The plant most commonly inquired about is the Poinsettia. Most folks think they are highly toxic, but in fact, they are actually considered to be only mildly toxic. The ingestion of them may cause slight stomach upset or skin irritation upon contact with the milky sap that contains diterpenoid euphorbol esters. These esters can be slightly irritating to the skin and stomach lining. In most cases the clinical signs are self-limiting and rarely require a trip to the doctor, but to be safe … best advice is to keep them up off the floor and away from curious furry friends.
Holly (Ilex sp.) and Mistletoe are a little bit more concerning. Holly contains saponins, a glycoside that will cause a soap-like froth. They receive their name from the soapwort plant Saponaria. The root from the soapwort plant was used to originally make “natural” soap. They can cause a bit of vomiting, diarrhea and lethargy if ingested. Other plants containing saponins that might be found at the holidays include Christmas Rose (Hellabores niger), Asparagus Fern (Asparagus officinalis) and daisies (Bellis perennis).
Mistletoe, both the American variety (Phoradendron serotinum) and the European variety (Viscum album) are toxic, with the American being slightly less. These plants contain polysaccharides and alkaloids that can cause drooling, vomiting, diarrhea and in large quantities can cause the heart rate to drop, a drop in blood pressure, inability to walk and collapse. They can even lead to seizures and death but only if very large quantities are consumed.
Amaryllis and Paper Whites contain a toxin lycorine and other phenanthridine alkaloids, according to the ASPCA. Signs of ingestion can include drooling, vomiting and a slight drop in blood pressure. Bulbs are the most dangerous. Luckily, the plants are very bitter tasting. However, some dogs are very determined — so again, keep them out of reach.
Christmas cactus (Schlumbergera bridgesii) is nontoxic to both cats and dogs.
Lilies are one of the deadliest plants to cats and are often found in many holiday floral arrangements. Those lilies belonging to the Lilium and Hemerocallis contain a water-soluble toxin that targets the kidneys. The toxin is found in all parts of the plant; pedals, pollen or even the water from the vase can result in severe acute kidney failure. These plants should be kept far away from our four-legged friends. Seek immediate care for your pet if you suspect ingestion of a lily.

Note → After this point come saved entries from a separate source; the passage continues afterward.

(* ===== verification/ValkeyWindows.v ===== *)
(** * The fixed window of the admission script

    On a stored sound row the script counts, decides and stores like the
    PostgreSQL mutator. *)

From S2P Require Import Prelude Float64 GoTime GoHash Errors Keys Policy MemoryState TokenBucket Windows.
From S2P Require Import PgState PgTokens PgRows PgAgree GoJson JsonFacts Lua ValkeyServer ValkeyScripts ValkeyState ValkeyTokens.

Local Open Scope string_scope.
Local Open Scope list_scope.
Local Open Scope Z_scope.

(** [Z.max (Sub reset now) 0] in microseconds. *)
Lemma wait_micros reset m :
  Z.abs reset <= two53 -> Z.abs m <= two53 ->
  Microseconds (Z.max (Sub (ofUnixMicro reset) (toUTC (ofUnixMicro m))) 0) = Z.max (reset - m) 0 \/
  9223372036854775 < reset - m.
Proof.
  intros Hr Hm. unfold Sub, toUTC, ofUnixMicro; simpl.
  destruct (Z.le_gt_cases (reset - m) 9223372036854775); [left|by right].
  rewrite Microseconds_nonneg by lia. zlia.
Qed.

Lemma setUsage_same row : setUsage row (ps_Window row) (ps_Used row) (ps_Carried row) = row.
Proof. by destruct row. Qed.

Section Windows.
Context (pol : string -> Policy) (name : string) (alg : Algorithm) (P : Z).
Hypothesis Hline : lineage pol name alg P.
Context (env : environment) (v : string) (cost ttl : Z).
Hypothesis Httl : 1 <= ttl <= maxExact.
Hypothesis Hrevision : strlen v <= 128.

Abbreviation p := (pol v).
Abbreviation a := (scriptArguments (pol v) cost ttl).

Section Fixed.
Hypothesis Halg : alg = FixedWindow.

Lemma fixedCorrupt_false row h :
  stored row h -> sound_row pol name alg P row ->
  fixedCorrupt a (bool_decide (ps_Revision row = v)) (ps_Carried row) (h !! "window") (h !! "used") = false.
Proof.
  intros Hst Hrow. pose proof (row_algorithm _ _ _ _ _ Hrow) as Ha. rewrite Halg in Ha.
  destruct (pay_fixed _ _ (st_payload _ _ Hst) Ha) as [E1 E2].
  pose proof (row_fixed _ _ _ _ _ Hrow Halg) as [Hw Hu Hc]. unfold exact_micros in Hw.
  pose proof (limit_exact _ _ _ _ Hline v) as (_ & _ & _ & HL). pose proof (line_facts _ _ _ _ Hline v) as (_ & HL1 & _).
  unfold fixedCorrupt. rewrite E1, E2, exactSigned_int, exactUnsigned_uint, tonumberOf_uint by lia. cbn [negb orb].
  rewrite (a_limit_Z _ _ _ _ Hline), flt_Z by lia. case_bool_decide as E; [|done]. rewrite <- E in *.
  destruct Hc as [Hc| ->]; [by rewrite (proj2 (Z.ltb_ge _ _)) by lia|by rewrite andb_false_r].
Qed.

Lemma framed_usage w used h :
  - maxExact <= w <= maxExact -> 0 <= used <= maxExact -> framed name alg h ->
  framed name alg (hset [("window", formatInt w); ("used", formatInt used)] h).
Proof.
  intros Hw Hu [H1 H2 H3 H4]. split; try (hash_read; done). apply named_hset; [|done].
  repeat apply Forall_cons_2; try apply Forall_nil_2; (split; [by apply allowed_base|apply int_length; lia]).
Qed.

(** The script decides on the usage of its window like [consume]. *)
Lemma fixed_decide row r w used carried m h d :
  let row0 := setUsage row w used (ps_Carried row) in
  current_row name alg P v m row -> framed name alg h -> req_Policy r = p -> Cost r = cost -> 1 <= cost <= maxCost p ->
  0 <= used <= maxExact -> (Limit p < used -> carried = true) -> m - P < w <= m -> exact_time p m ->
  exists row' dd err, consume row0 (at_micros r m) (ofUnixMicro (w + P)) = (row', dd, err) /\
    wp env (fixedDecide a (ofZ m) (ofZ w) (ofZ used) carried)
      (ends (expiresAt env ttl)
         (setUsage row' (ps_Window row') (ps_Used row') (usageExceedsLimit (ps_Used row') (Limit p))) dd m)
      (Some (mkEntry h d)).
Proof.
  intros row0 Hcur Hfr Hp Hc Hcost Hu Hcar Hw (Hlow & Htwo & _). rewrite (line_period_micros _ _ _ _ Hline) in *.
  pose proof (limit_exact _ _ _ _ Hline v) as (_ & _ & _ & HL). pose proof (line_facts _ _ _ _ Hline v) as (HP & HL1 & Hmax & _).
  pose proof (line_revision _ _ _ _ Hline v) as Hrev.
  assert (consume row0 (at_micros r m) (ofUnixMicro (w + P)) =
    if Limit p <? used + cost
    then (row0, decision false (Limit p) (Limit p - Z.min used (Limit p)) (ofUnixMicro (w + P))
            (Z.max (Sub (ofUnixMicro (w + P)) (toUTC (ofUnixMicro m))) 0) ReasonLimited, Some (Sent ErrRejected))
    else (setUsage row0 w (used + cost) (ps_Carried row),
          decision true (Limit p) (Limit p - (used + cost)) (ofUnixMicro (w + P)) 0 ReasonAllowed, None)) as ->.
  { pose proof (consume_cases _ _ _ _ Hline row0 (at_micros r m) (ofUnixMicro (w + P))) as Hcons.
    simpl in Hcons. rewrite Hp, Hrev, Hc in Hcons. by apply Hcons. }
  unfold fixedDecide. cbv zeta. change zero with (ofZ 0). change (a_cost a) with (ofZ cost).
  rewrite (a_limit_Z _ _ _ _ Hline), (a_period_Z _ _ _ _ Hline), fsub_Z, mathMax_Z, fadd_Z, fle_Z by lia.
  assert ((cost <=? Z.max 0 (Limit p - used)) = negb (Limit p <? used + cost)) as ->.
  { destruct (Z.leb_spec cost (Z.max 0 (Limit p - used))), (Z.ltb_spec (Limit p) (used + cost)); done || lia. }
  assert (forall used', 0 <= used' <= maxExact -> payload (setUsage row w used' (usageExceedsLimit used' (Limit p)))
    (hset [("window", formatInt w); ("used", formatInt used')] h)) as Hpay.
  { intros used' Hu'. split; simpl; rewrite (cur_algorithm _ _ _ _ _ _ Hcur), Halg; intros E; try done.
    hash_read. by rewrite (formatInt_uint used') by lia. }
  destruct (Z.ltb_spec (Limit p) (used + cost)); cbn [negb]; eexists _, _, _; (split; [reflexivity|]).
  - rewrite (fadd_Z w P), fsub_Z, mathMax_Z, fle_Z by lia.
    replace (if used <=? Limit p then false else carried) with (usageExceedsLimit used (Limit p)).
    2:{ unfold usageExceedsLimit. rewrite Z.ltb_antisym. destruct (Z.leb_spec used (Limit p)); [done|by rewrite Hcar by lia]. }
    apply wp_hset. intros _. rewrite !integer_Z by lia.
    eapply wp_finish; [exact Hline|done|lia|lia|lia|lia|done|]. split; [|split; [|eexists; split; [done|]]].
    + unfold admissionReply, replyOf. cbn [Allowed Remaining dec_Limit Reset RetryAfter dec_Reason decision].
      destruct (wait_micros (w + P) m) as [-> |]; [lia|lia| |lia]. unfold ofUnixMicro. rewrite UnixMicro_at by (unfold is_i64; lia).
      replace (Limit p - Z.min used (Limit p)) with (Z.max 0 (Limit p - used)) by lia.
      by rewrite (Z.max_comm 0 (w + P - m)).
    + split; simpl; [exists (w + P)|exists (Z.max (w + P - m) 0)|..]; try done; try lia. unfold Sub; simpl. lia.
    + apply (finished_stored _ _ _ _ Hline v Hrevision (setUsage row w used (usageExceedsLimit used (Limit p))) m);
        [by apply framed_usage; [lia..|]|by apply Hpay|lia|by destruct Hcur].
  - rewrite (fadd_Z w P), fsub_Z, fle_Z, (proj2 (Z.leb_le _ _)) by lia.
    match goal with |- context [mkVerdict ?x ?y ?z ?t false] =>
      replace (mkVerdict x y z t false) with (mkVerdict x y z t (usageExceedsLimit (used + cost) (Limit p)))
        by (unfold usageExceedsLimit; by rewrite (proj2 (Z.ltb_ge _ _)) by lia) end.
    apply wp_hset. intros _. rewrite !integer_Z by lia.
    eapply wp_finish; [exact Hline|done|lia|lia|lia|lia|done|]. split; [|split; [|eexists; split; [done|]]].
    + unfold admissionReply, replyOf. cbn [Allowed Remaining dec_Limit Reset RetryAfter dec_Reason decision].
      unfold ofUnixMicro. by rewrite UnixMicro_at by (unfold is_i64; lia).
    + split; simpl; [exists (w + P)|exists 0|..]; try done; lia.
    + apply (finished_stored _ _ _ _ Hline v Hrevision (setUsage row w (used + cost) (usageExceedsLimit (used + cost) (Limit p))) m);
        [by apply framed_usage; [lia..|]|apply Hpay; lia|lia|by destruct Hcur].
Qed.

Lemma fixed_branch row h d r m :
  let m' := effective row m in
  stored row h -> sound_row pol name alg P row -> row_request pol alg P r m ->
  revision (req_Policy r) = v -> Cost r = cost -> exact_time p m' ->
  exists row' dd err, mutateRow alg (prepared pol alg row v m') (at_micros r m') = (row', dd, err) /\
    wp env (fixedBranch a (ofZ m') (bool_decide (ps_Revision row = v)) (ps_Carried row))
      (ends (expiresAt env ttl) row' dd m') (Some (mkEntry h d)).
Proof.
  intros m' Hst Hrow (Hp & Hcost & Hn & Hm & _) Hv Hc Htime. rewrite Hv in Hp. rewrite Hp, Hc in Hcost.
  pose proof Htime as (Hlow & Htwo & _). rewrite (line_period_micros _ _ _ _ Hline) in Hlow, Htwo.
  pose proof (line_facts _ _ _ _ Hline v) as (HP & HL & Hmax & _). pose proof (row_algorithm _ _ _ _ _ Hrow) as Ha.
  destruct (pay_fixed _ _ (st_payload _ _ Hst) ltac:(congruence)) as [E1 E2].
  pose proof (row_fixed _ _ _ _ _ Hrow Halg) as [Hw Hu Hcar]. unfold exact_micros in Hw.
  destruct (prepared_identity _ _ _ _ Hline row v m') as (I1 & I2 & I3 & I4 & I5 & I6 & I7 & I8 & I9).
  pose proof (prepared_carried pol alg row v m') as I10. set (row0 := prepared pol alg row v m') in *.
  set (w := m' / P * P). assert (m' - P < w <= m') as Hwm by (unfold w; zlia).
  set (used := if ps_Window row =? w then ps_Used row else 0).
  set (carried := if ps_Window row =? w then (if negb (bool_decide (ps_Revision row = v)) then Limit p <? ps_Used row else ps_Carried row) else false).
  assert (Limit p < used -> carried = true) as Hcarried.
  { unfold used, carried. destruct (ps_Window row =? w); [|lia]. intros Hover. case_bool_decide as E; cbn [negb].
    - rewrite E in Hcar. destruct Hcar; [lia|done].
    - by apply Z.ltb_lt. }
  destruct (fixed_decide row0 r w used carried m' h d) as (row' & dd & err & Hcons & Hwp); try done.
  { split; [by rewrite I2; apply Hrow|congruence|done|done|done]. }
  { apply (stored_framed _ _ row h Hst); [apply Hrow|done]. }
  { unfold used. destruct (ps_Window row =? w); lia. }
  exists (setUsage row' (ps_Window row') (ps_Used row') (usageExceedsLimit (ps_Used row') (Limit p))), dd, err. split.
  - unfold mutateRow. rewrite Halg. eval_algorithms. cbv iota.
    pose proof (mutateFixed_micros p (line_wf _ _ _ _ Hline v)) as Hmut.
    rewrite (line_algorithm _ _ _ _ Hline), (line_period_micros _ _ _ _ Hline) in Hmut.
    rewrite (Hmut (line_windowed _ _ _ _ Hline) row0 r m') by (done || (unfold exact_micros; lia)).
    fold w. cbv zeta. rewrite I7.
    replace (if negb (ps_Window row =? w) then setUsage row0 w 0 (ps_Carried row0) else row0)
      with (setUsage row0 w used (ps_Carried row0)); [by rewrite Hcons|].
    unfold used. destruct (Z.eqb_spec (ps_Window row) w) as [Ew|]; cbn [negb]; [|done]. rewrite <- Ew, <- I7, <- I8.
    apply setUsage_same.
  - unfold fixedBranch. rewrite (fixedWindow_Z _ _ _ _ Hline) by (lia || (apply div_small_abs; lia)). fold w.
    change (a_strict a) with true. cbn [andb]. wp_read. wp_read.
    rewrite (fixedCorrupt_false row h Hst Hrow), E1, E2, tonumberOf_int, tonumberOf_uint by lia.
    unfold carried, used in Hwp. rewrite feq_Z, (a_limit_Z _ _ _ _ Hline) by lia.
    destruct (bool_decide (ps_Revision row = v)); cbn [negb] in *; rewrite ?number_bind, ?ret_bind, ?flt_Z by lia;
      destruct (ps_Window row =? w); rewrite number_bind; exact Hwp.
Qed.
End Fixed.
End Windows.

There are many other hazards to pets this time of year. Just a couple of other things to think about: Chocolate, raw bread doughs, raisins, macadamia nuts, homemade salt dough ornaments, xylitol (an artificial sweetener), alcohol and other holiday cheer can be toxic and you should seek medical advice/attention immediately if your pet consumes any of these. Packages with ribbons and strings are very inviting to play with and can lead to abdominal obstruction, requiring surgery and an extra holiday bill you had not included in your budget. Electrical wires are found in abundance as we light our homes but make sure your new puppy or kitten is well protected from trying to play with or chew on them.
So have fun, enjoy the beauty of the season and be smart.